[Collected data]
◇ ◇ ◇

(** * SESMG: construction of the energy-system node list

    A shallow embedding of [program_files/create_objects.py]: the bus
    registry ([buses]) and the builder classes [Sources], [Sinks],
    [Transformers], [Storages] and [Links], which turn the rows of a
    scenario workbook into the ordered list of oemof nodes.

    Conventions of the embedding.
    - Numbers of the workbook are rationals ([Q]); a value of a series is
      an [xnum]: a rational, an infinity or the missing value [NaN].
    - Python dictionaries are finite maps ([gmap]); a dictionary keyed by
      bus objects is keyed by the label of the bus, which is how oemof
      hashes and compares its nodes.
    - Methods that mutate [self] or a shared list run in the state and
      exception monad [M]: the state survives a raised exception, as in
      Python.
    - Functions of feedinlib, demandlib, richardsonpy and oemof.thermal are
      fields of the class [Libraries]. *)

From Stdlib Require Import ZArith QArith Qfield Lqa String List Lia.
From stdpp Require Import base option list gmap strings.

Open Scope string_scope.
Open Scope list_scope.
Open Scope Z_scope.

(** ** Exceptions and the builder monad *)

Inductive exn : Type :=
| SystemError (msg : string)
| KeyError (key : string)
| AttributeError (name : string)
| UnboundLocalError (name : string)
| ValueError (msg : string)
| OverflowError (msg : string)
| IndexError
| ZeroDivisionError.

Inductive result (A : Type) : Type :=
| Ok (a : A)
| Raise (e : exn).
Arguments Ok {A} a.
Arguments Raise {A} e.

Definition M (S A : Type) : Type := S -> result A * S.

#[export] Instance M_ret {S} : MRet (M S) := fun A a s => (Ok a, s).

#[export] Instance M_bind {S} : MBind (M S) := fun A B f m s =>
  match m s with
  | (Ok a, s') => f a s'
  | (Raise e, s') => (Raise e, s')
  end.

Definition raise {S A} (e : exn) : M S A := fun s => (Raise e, s).
Definition get {S} : M S S := fun s => (Ok s, s).
Definition modify {S} (f : S -> S) : M S unit := fun s => (Ok tt, f s).

(** [d[k]] on a dictionary: [KeyError] when the key is absent. *)
Definition getitem {S A} (d : gmap string A) (k : string) : M S A :=
  match d !! k with
  | Some v => mret v
  | None => raise (KeyError k)
  end.

Definition lift_result {S A} (r : result A) : M S A :=
  match r with
  | Ok a => mret a
  | Raise e => raise e
  end.

(** [for x in l: body x] *)
Fixpoint for_each {S A} (l : list A) (body : A -> M S unit) : M S unit :=
  match l with
  | [] => mret tt
  | x :: l' => body x ;; for_each l' body
  end.

Definition succeeds {S A} (r : result A * S) : bool :=
  match r with
  | (Ok _, _) => true
  | (Raise _, _) => false
  end.

(** ** Numbers *)

(** Truth value of a flag cell ([if b['active']:]). *)
Definition truthy (z : Z) : bool := negb (z =? 0).

(** Truth value of a string ([if 'text':]). *)
Definition str_truthy (s : string) : bool := negb (String.eqb s "").

Definition Qltb (x y : Q) : bool := negb (Qle_bool y x).

(** A floating-point value as far as the builders look at it: a number,
    an infinity or a missing value ([nan]). Cells of the workbook that the
    code computes with are plain rationals; values of computed series and
    results of numpy operations are [xnum]. *)
Inductive xnum : Type :=
| Fin (q : Q)
| PInf
| NInf
| NaN.

(** [x < q] and [x > q]; a comparison with a missing value is false. *)
Definition xnum_ltb (x : xnum) (q : Q) : bool :=
  match x with
  | Fin v => Qltb v q
  | NInf => true
  | PInf | NaN => false
  end.

Definition xnum_gtb (x : xnum) (q : Q) : bool :=
  match x with
  | Fin v => Qltb q v
  | PInf => true
  | NInf | NaN => false
  end.

(** Division of a numpy value by a positive rational constant. *)
Definition xnum_div (x : xnum) (q : Q) : xnum :=
  match x with
  | Fin v => Fin (v / q)
  | other => other
  end.

(** [x == float('+inf')] *)
Definition is_pinf (x : xnum) : bool :=
  match x with
  | PInf => true
  | _ => false
  end.

Definition is_nan (x : xnum) : bool :=
  match x with
  | NaN => true
  | _ => false
  end.

Definition fill_value (q : Q) (x : xnum) : xnum :=
  match x with
  | NaN => Fin q
  | _ => x
  end.

(** [series.fillna(q)] *)
Definition fillna (q : Q) (l : list xnum) : list xnum :=
  map (fill_value q) l.

(** A value between 0 and 1, bounds included. *)
Definition in_unit_interval (x : xnum) : bool :=
  match x with
  | Fin v => Qle_bool 0 v && Qle_bool v 1
  | _ => false
  end.

Definition xnum_add (x y : xnum) : xnum :=
  match x, y with
  | Fin a, Fin b => Fin (a + b)
  | NaN, _ | _, NaN => NaN
  | PInf, NInf | NInf, PInf => NaN
  | PInf, _ | _, PInf => PInf
  | NInf, _ | _, NInf => NInf
  end.

(** [x == q] *)
Definition xnum_eqb (x : xnum) (q : Q) : bool :=
  match x with
  | Fin v => Qeq_bool v q
  | _ => false
  end.

(** numpy division and multiplication: a zero divisor gives an infinity
    or [nan], never an exception. *)
Definition np_div (a b : Q) : xnum :=
  if Qeq_bool b 0 then
    if Qeq_bool a 0 then NaN else if Qltb 0 a then PInf else NInf
  else Fin (a / b).

Definition np_mul (a : Q) (x : xnum) : xnum :=
  match x with
  | Fin q => Fin (a * q)
  | PInf => if Qeq_bool a 0 then NaN else if Qltb 0 a then PInf else NInf
  | NInf => if Qeq_bool a 0 then NaN else if Qltb 0 a then NInf else PInf
  | NaN => NaN
  end.

(** A keyword argument of a flow or of a component: a scalar or a series. *)
Inductive profile : Type :=
| Scalar (x : xnum)
| Series (l : list xnum).

(** A table with named columns (a pandas data frame). *)
Abbreviation DataFrame := (gmap string (list xnum)).

(** ** Flows and nodes *)

(** [solph.Investment(...)]; a keyword the call leaves out is [None]. *)
Record Investment : Type := mkInvestment {
  ep_costs : Q;
  periodical_constraint_costs : option Q;
  minimum : xnum;
  maximum : xnum;
  existing : Q;
  nonconvex : option bool;
  offset : option Q
}.

(** [solph.Investment(...)] ends with three checks of the library
    (oemof.solph, [_check_invest_attributes] and the two beside it): an
    existing capacity with a nonconvex investment, a nonconvex investment
    with an infinite maximum, and an offset without a nonconvex
    investment are refused with an [AttributeError]. A keyword that is
    left out has its default, [nonconvex=False] and [offset=0], so that
    a call with neither of the two is never refused; the builders below
    run the checks where a row sets them. The payload names the
    attribute the refused check is about, not the message of the
    library. *)
Definition solph_Investment (i : Investment) : result Investment :=
  let nonconvex_ := default false (nonconvex i) in
  let offset_ := default 0%Q (offset i) in
  if negb (Qeq_bool (existing i) 0) && nonconvex_ then
    Raise (AttributeError "existing")
  else if is_pinf (maximum i) && nonconvex_ then
    Raise (AttributeError "maximum")
  else if negb (Qeq_bool offset_ 0) && negb nonconvex_ then
    Raise (AttributeError "offset")
  else Ok i.

(** [solph.Investment] accepts the values. *)
Definition investment_accepted (i : Investment) : bool :=
  match solph_Investment i with
  | Ok _ => true
  | Raise _ => false
  end.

◇ ◇ ◇

GOAL OF THE EXERCISE: Each line of the data must be set down again as it is.

ANSWER BOX:
(** * SESMG: construction of the energy-system node list

    A shallow embedding of [program_files/create_objects.py]: the bus
    registry ([buses]) and the builder classes [Sources], [Sinks],
    [Transformers], [Storages] and [Links], which turn the rows of a
    scenario workbook into the ordered list of oemof nodes.

    Conventions of the embedding.
    - Numbers of the workbook are rationals ([Q]); a value of a series is
      an [xnum]: a rational, an infinity or the missing value [NaN].
    - Python dictionaries are finite maps ([gmap]); a dictionary keyed by
      bus objects is keyed by the label of the bus, which is how oemof
      hashes and compares its nodes.
    - Methods that mutate [self] or a shared list run in the state and
      exception monad [M]: the state survives a raised exception, as in
      Python.
    - Functions of feedinlib, demandlib, richardsonpy and oemof.thermal are
      fields of the class [Libraries]. *)

From Stdlib Require Import ZArith QArith Qfield Lqa String List Lia.
From stdpp Require Import base option list gmap strings.

Open Scope string_scope.
Open Scope list_scope.
Open Scope Z_scope.

(** ** Exceptions and the builder monad *)

Inductive exn : Type :=
| SystemError (msg : string)
| KeyError (key : string)
| AttributeError (name : string)
| UnboundLocalError (name : string)
| ValueError (msg : string)
| OverflowError (msg : string)
| IndexError
| ZeroDivisionError.

Inductive result (A : Type) : Type :=
| Ok (a : A)
| Raise (e : exn).
Arguments Ok {A} a.
Arguments Raise {A} e.

Definition M (S A : Type) : Type := S -> result A * S.

#[export] Instance M_ret {S} : MRet (M S) := fun A a s => (Ok a, s).

#[export] Instance M_bind {S} : MBind (M S) := fun A B f m s =>
  match m s with
  | (Ok a, s') => f a s'
  | (Raise e, s') => (Raise e, s')
  end.

Definition raise {S A} (e : exn) : M S A := fun s => (Raise e, s).
Definition get {S} : M S S := fun s => (Ok s, s).
Definition modify {S} (f : S -> S) : M S unit := fun s => (Ok tt, f s).

(** [d[k]] on a dictionary: [KeyError] when the key is absent. *)
Definition getitem {S A} (d : gmap string A) (k : string) : M S A :=
  match d !! k with
  | Some v => mret v
  | None => raise (KeyError k)
  end.

Definition lift_result {S A} (r : result A) : M S A :=
  match r with
  | Ok a => mret a
  | Raise e => raise e
  end.

(** [for x in l: body x] *)
Fixpoint for_each {S A} (l : list A) (body : A -> M S unit) : M S unit :=
  match l with
  | [] => mret tt
  | x :: l' => body x ;; for_each l' body
  end.

Definition succeeds {S A} (r : result A * S) : bool :=
  match r with
  | (Ok _, _) => true
  | (Raise _, _) => false
  end.

(** ** Numbers *)

(** Truth value of a flag cell ([if b['active']:]). *)
Definition truthy (z : Z) : bool := negb (z =? 0).

(** Truth value of a string ([if 'text':]). *)
Definition str_truthy (s : string) : bool := negb (String.eqb s "").

Definition Qltb (x y : Q) : bool := negb (Qle_bool y x).

(** A floating-point value as far as the builders look at it: a number,
    an infinity or a missing value ([nan]). Cells of the workbook that the
    code computes with are plain rationals; values of computed series and
    results of numpy operations are [xnum]. *)
Inductive xnum : Type :=
| Fin (q : Q)
| PInf
| NInf
| NaN.

(** [x < q] and [x > q]; a comparison with a missing value is false. *)
Definition xnum_ltb (x : xnum) (q : Q) : bool :=
  match x with
  | Fin v => Qltb v q
  | NInf => true
  | PInf | NaN => false
  end.

Definition xnum_gtb (x : xnum) (q : Q) : bool :=
  match x with
  | Fin v => Qltb q v
  | PInf => true
  | NInf | NaN => false
  end.

(** Division of a numpy value by a positive rational constant. *)
Definition xnum_div (x : xnum) (q : Q) : xnum :=
  match x with
  | Fin v => Fin (v / q)
  | other => other
  end.

(** [x == float('+inf')] *)
Definition is_pinf (x : xnum) : bool :=
  match x with
  | PInf => true
  | _ => false
  end.

Definition is_nan (x : xnum) : bool :=
  match x with
  | NaN => true
  | _ => false
  end.

Definition fill_value (q : Q) (x : xnum) : xnum :=
  match x with
  | NaN => Fin q
  | _ => x
  end.

(** [series.fillna(q)] *)
Definition fillna (q : Q) (l : list xnum) : list xnum :=
  map (fill_value q) l.

(** A value between 0 and 1, bounds included. *)
Definition in_unit_interval (x : xnum) : bool :=
  match x with
  | Fin v => Qle_bool 0 v && Qle_bool v 1
  | _ => false
  end.

Definition xnum_add (x y : xnum) : xnum :=
  match x, y with
  | Fin a, Fin b => Fin (a + b)
  | NaN, _ | _, NaN => NaN
  | PInf, NInf | NInf, PInf => NaN
  | PInf, _ | _, PInf => PInf
  | NInf, _ | _, NInf => NInf
  end.

(** [x == q] *)
Definition xnum_eqb (x : xnum) (q : Q) : bool :=
  match x with
  | Fin v => Qeq_bool v q
  | _ => false
  end.

(** numpy division and multiplication: a zero divisor gives an infinity
    or [nan], never an exception. *)
Definition np_div (a b : Q) : xnum :=
  if Qeq_bool b 0 then
    if Qeq_bool a 0 then NaN else if Qltb 0 a then PInf else NInf
  else Fin (a / b).

Definition np_mul (a : Q) (x : xnum) : xnum :=
  match x with
  | Fin q => Fin (a * q)
  | PInf => if Qeq_bool a 0 then NaN else if Qltb 0 a then PInf else NInf
  | NInf => if Qeq_bool a 0 then NaN else if Qltb 0 a then NInf else PInf
  | NaN => NaN
  end.

(** A keyword argument of a flow or of a component: a scalar or a series. *)
Inductive profile : Type :=
| Scalar (x : xnum)
| Series (l : list xnum).

(** A table with named columns (a pandas data frame). *)
Abbreviation DataFrame := (gmap string (list xnum)).

(** ** Flows and nodes *)

(** [solph.Investment(...)]; a keyword the call leaves out is [None]. *)
Record Investment : Type := mkInvestment {
  ep_costs : Q;
  periodical_constraint_costs : option Q;
  minimum : xnum;
  maximum : xnum;
  existing : Q;
  nonconvex : option bool;
  offset : option Q
}.

(** [solph.Investment(...)] ends with three checks of the library
    (oemof.solph, [_check_invest_attributes] and the two beside it): an
    existing capacity with a nonconvex investment, a nonconvex investment
    with an infinite maximum, and an offset without a nonconvex
    investment are refused with an [AttributeError]. A keyword that is
    left out has its default, [nonconvex=False] and [offset=0], so that
    a call with neither of the two is never refused; the builders below
    run the checks where a row sets them. The payload names the
    attribute the refused check is about, not the message of the
    library. *)
Definition solph_Investment (i : Investment) : result Investment :=
  let nonconvex_ := default false (nonconvex i) in
  let offset_ := default 0%Q (offset i) in
  if negb (Qeq_bool (existing i) 0) && nonconvex_ then
    Raise (AttributeError "existing")
  else if is_pinf (maximum i) && nonconvex_ then
    Raise (AttributeError "maximum")
  else if negb (Qeq_bool offset_ 0) && negb nonconvex_ then
    Raise (AttributeError "offset")
  else Ok i.

(** [solph.Investment] accepts the values. *)
Definition investment_accepted (i : Investment) : bool :=
  match solph_Investment i with
  | Ok _ => true
  | Raise _ => false
  end.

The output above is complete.